Humans with intellectual handicaps have a lower maximum level of learning than some. Neurodivergent humans (doing some massive hand-waving and generalization here as a member of that community) have some higher possible maximums in some forms of intelligence and lower in others, and we're pretty damn sure Autism has strong genetic components.
What's absurd about the concept of IQ tests is the attempt to boil down a complex and multifaceted topic into a single number that they can tell in a 200 question multiple choice quiz, not that Intelligence (in all its various hues) has nothing to do with genetics.
All of which is to say that Learning is the application of intelligence.
As for saying Intelligence is 100% determined by genetics? I expect there's a lot of external factors that come into it: We know a lot of genetic expression changes through quick reacting epigenetic factors. We also know that brain development can be stunted by nutritional issues.
But we also know that ancient humans had incredibly rich and diverse lives and the more you research about them the more you see the echoes of our same sharp minds reaching out across the gulf of the centuries. They weren't less intelligent than us. Anthropologists classify "fully modern humans" as 30000 years ago.

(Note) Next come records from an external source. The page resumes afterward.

(** * Shallow Blue: the search core (src/search.cc)

    A shallow embedding of [Search]: the constructor's limit policy, the
    throttled limit poll, iterative deepening, the root search, the fail-hard
    alpha-beta negamax with its transposition-table probe, and the
    quiescence search.

    C++ [int] values are modelled on [Z], and [/] on [int] is truncating
    division, [Z.quot].  Where search.cc computes on values that come from
    outside and can leave the range of a 32-bit [int] in ordinary use (the
    sum of remaining time and increment, the node count times 1000), the
    result is the [int] the machine holds, [toInt].  The collaborators whose
    sources are not part of search.cc (board, move generator, evaluator,
    move pickers, the replacement policy of the cache, the constants of
    defs.h) are the fields of the class [Engine]. *)

From stdpp Require Import gmap list.
From Stdlib Require Import ZArith Lia.

Local Open Scope Z_scope.

(** ** Data model *)

(** A 32-bit [int]: its range, and the value it holds for a result [z] of
    [+] or [*] (two's complement wrap-around). *)
Definition INT_MAX : Z := 2147483647.
Definition INT_MIN : Z := -2147483648.

Definition toInt (z : Z) : Z := (z + 2147483648) mod 4294967296 - 2147483648.

Inductive Color := WHITE | BLACK.

Definition getOppositeColor (c : Color) : Color :=
  match c with WHITE => BLACK | BLACK => WHITE end.

#[global] Instance Color_eq_dec : EqDecision Color.
Proof. solve_decision. Defined.

#[global] Instance Color_countable : Countable Color.
Proof.
  refine (inj_countable' (λ c, match c with WHITE => false | BLACK => true end)
                         (λ b : bool, if b then BLACK else WHITE) _).
  by intros [].
Defined.

(** Modelled from the spec: move.h is not part of search.cc.  A move is its
    from and to squares plus a flag word; the flag bits are tested with [&]. *)
Record Move := mkMove { getFrom : Z; getTo : Z; getFlags : Z }.

(** The bound kind of a cache entry. *)
Inductive Flag := EXACT | LOWER_BOUND | UPPER_BOUND.

(** [TranspTableEntry(score, depth, flag, bestMove)]. *)
Record TranspTableEntry := mkEntry {
  getScore : Z;
  getDepth : Z;
  getFlag : Flag;
  ttBestMove : Move
}.

(** Modelled from the spec: transptable.h is not part of search.cc.  The
    cache is a keyed store: [getEntry] returns the most recent entry of a
    key or nothing; [set] ([ttSet], below) inserts or replaces. *)
Abbreviation TranspTable := (gmap Z TranspTableEntry).

Definition getEntry (tt : TranspTable) (key : Z) : option TranspTableEntry :=
  tt !! key.
(** [clear(color)]. *)
Definition clear (self : t) (color : Color.t) : GL unit :=
  use self;;
  call (WebGL.clearColor (Color.r color) (Color.g color) (Color.b color) (Color.a color));;
  call (WebGL.clear WebGL.COLOR_BUFFER_BIT).

(** [opts.format || this.pixelFormat]: an absent or empty string is
    falsy. *)
Definition or_else (o : option string) (d : string) : string :=
  match o with
  | Some s => if decide (s = ""%string) then d else s
  | None => d
  end.

Record ReadPixelsOpts := mkOpts {
  format : option WebGL.PixelFormat;
  type : option WebGL.PixelType }.

(** [readPixels(rect, data, opts)]. *)
Definition readPixels (self : t) (rect : Rect.t) (data : WebGL.ArrayBufferView)
    (opts : ReadPixelsOpts) : GL unit :=
  use self;;
  ((λ ctx,
      let rect := _flipRect self ctx rect in
      call (WebGL.readPixels (Rect.left rect) (Rect.top rect)
                             (Rect.width rect) (Rect.height rect)
                             (or_else (format opts) (pixelFormat self))
                             (or_else (type opts) (pixelType self)) data) ctx)
   : GL unit).

(** [set texture(texture)]. *)
Definition set_texture (self : TextureDrawTarget) (texture : option Texture.t)
    : GL TextureDrawTarget :=
  match texture with
  | Some tex =>
      call (WebGL.bindFramebuffer (Some (framebuffer self)));;
      call (WebGL.framebufferTexture2D (Texture.texture tex))
  | None => mret tt
  end;;
  mret (mkTexture (texture_fields self) (framebuffer self) texture).
(** The theorem at the rules foo -> bar, bar -> foo and the buffer
    foo bar. *)
Lemma selection_disjoint_witness :
  (∀ rule, rule ∈ swap_rules →
           Forall (fun m => m_start m < m_end m) (re_finditer rule.1 "foo bar")) ∧
  ascending (_sort_drop_overlaps (collect_matches "foo bar" swap_rules)) ∧
  pairwise_disjoint (_sort_drop_overlaps (collect_matches "foo bar" swap_rules)).
Proof.
  assert (Hcheck : forallb (fun rule : regex * string =>
                              forallb (fun m => m_start m <? m_end m)
                                      (re_finditer rule.1 "foo bar"))
                           swap_rules = true) by (vm_compute; reflexivity).
  assert (Hrules : ∀ rule, rule ∈ swap_rules →
            Forall (fun m => m_start m < m_end m) (re_finditer rule.1 "foo bar")).
  { intros rule Hrule. rewrite forallb_forall in Hcheck.
    apply list_elem_of_In in Hrule. specialize (Hcheck _ Hrule).
    rewrite forallb_forall in Hcheck.
    apply Forall_forall. intros m Hm. apply Nat.ltb_lt, Hcheck.
    by apply list_elem_of_In. }
  split; [exact Hrules|].
  exact (selection_disjoint_without_empty_matches "foo bar" swap_rules Hrules).
Defined.

(** ** What the applier copies *)

Section Applier.

Lemma substring_empty (i n : nat) : String.substring i n "" = "".
Proof. by destruct i, n. Qed.

Lemma substring_whole (s : string) : String.substring 0 (String.length s) s = s.
Proof. induction s as [|c s IH]; simpl; [done|]. by rewrite IH. Qed.
(** X6. PUT / writes to the store of the caller only: the stores of other
    sellers are the rows they were, no other table changes, and a caller
    without a store gets the 500 of the failed update, nothing being
    created. *)
Theorem update_store_is_scoped
    (rt : Runtime) (eng : Engine) (t : Tables) (req : Request) (userId path : string)
    (b : json) :
  signed_in rt req userId ->
  asks req "PUT" path -> root path = true ->
  body req = inr b -> b <> JNull ->
  exists t' r,
    serve_all rt eng t req = (t', r)
    /\ t' = with_core (with_stores (stores (core t')) (core t)) t
    /\ others_untouched "seller_id" userId (stores (core t)) (stores (core t'))
    /\ (has_no_store (core t) userId -> t' = t /\ r = unknown_error).
Proof.
  intros Hin Hreq Hroot Hbody Hb.
  rewrite (serve_all_lifted rt eng t req userId "PUT" path (update_store rt userId req))
    by (assumption || discriminate || now rewrite route_update_store).
  unfold run, update_store. rewrite (with_body_ok req b) by assumption.
  match goal with
  | |- context [update_single ?c ?s ?rows] =>
      pose proof (update_single_others "seller_id" userId c s rows) as Hothers;
      destruct (update_single_reply c s rows) as [(x & Hx & E)|(Hn & E)];
      rewrite E in *
  end.
  - cbn [error data ok fst] in *.
    eexists. eexists. split; [reflexivity|].
    split; [reflexivity|]. cbn [core with_core stores with_stores].
    split; [apply Hothers; intros r0 H0; now apply pg_eq_text|].
    intro Hnone. apply no_store_no_rows in Hnone. unfold eq in Hnone.
    rewrite Hnone in Hx. discriminate.
  - cbn [error data failed fst] in *.
    eexists. eexists. split; [reflexivity|].
    split; [reflexivity|]. cbn [core with_core stores with_stores].
    split; [apply others_untouched_refl|].
    intros _. split; [|reflexivity].
    rewrite (proj1 (proj2 (proj2 (same_db (core t))))). apply with_core_same.
Qed.

Lemma update_store_is_scoped_witness :
  exists t' r,
    serve_all Sample.rt Desk.engine Desk.tables
      (Desk.ask "PUT" Sample.alice "/" Sample.rename)
    = (t', r)
    /\ others_untouched "seller_id" "alice" (stores Sample.db) (stores (core t')).
Proof.
  destruct (update_store_is_scoped Sample.rt Desk.engine Desk.tables
              (Desk.ask "PUT" Sample.alice "/" Sample.rename) "alice" "/" Sample.rename)
    as (t' & r & Hserve & _ & Hothers & _).
  - exists "token-alice". split; reflexivity.
  - split; reflexivity.
  - reflexivity.
  - reflexivity.
  - discriminate.
  - exists t', r. split; assumption.
Defined.

Lemma when_truthy_text (k s : string) :
  s <> "" -> when_truthy k (Some (JStr s)) = [(k, JStr s)].
Proof.
  intro H. unfold when_truthy, truthy.
  destruct (String.eqb s "") eqn:E; [apply String.eqb_eq in E; contradiction|].
  reflexivity.
Qed.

In discussions about intelligence we're always talking about the ability to acquire knowledge, not knowledge itself.
I'm not talking about either of these things. I have already stated that I'm not referring to knowledge. Additionally, I do not agree that intelligence is merely the ability to acquire knowledge. Intelligence is famously difficult to define - but I'm working with a definition akin to a capacity for problem solving and pattern recognition. If we can't see eye to eye there, then we're clearly talking past each other.
Thanks for the interesting conversation. I wish you well.
I'm curious how pattern recognition and problem solving are not just applied knowledge? They're skills you can train up. You can learn to do it better.
Pattern recognition is part of learning and part of intelligence, but it's worthwhile to distinguish between your current ability to recognize patterns and your maximum capacity to recognize patterns right? The maximum capacity would be bounded by your intelligence while the current ability is your knowledge.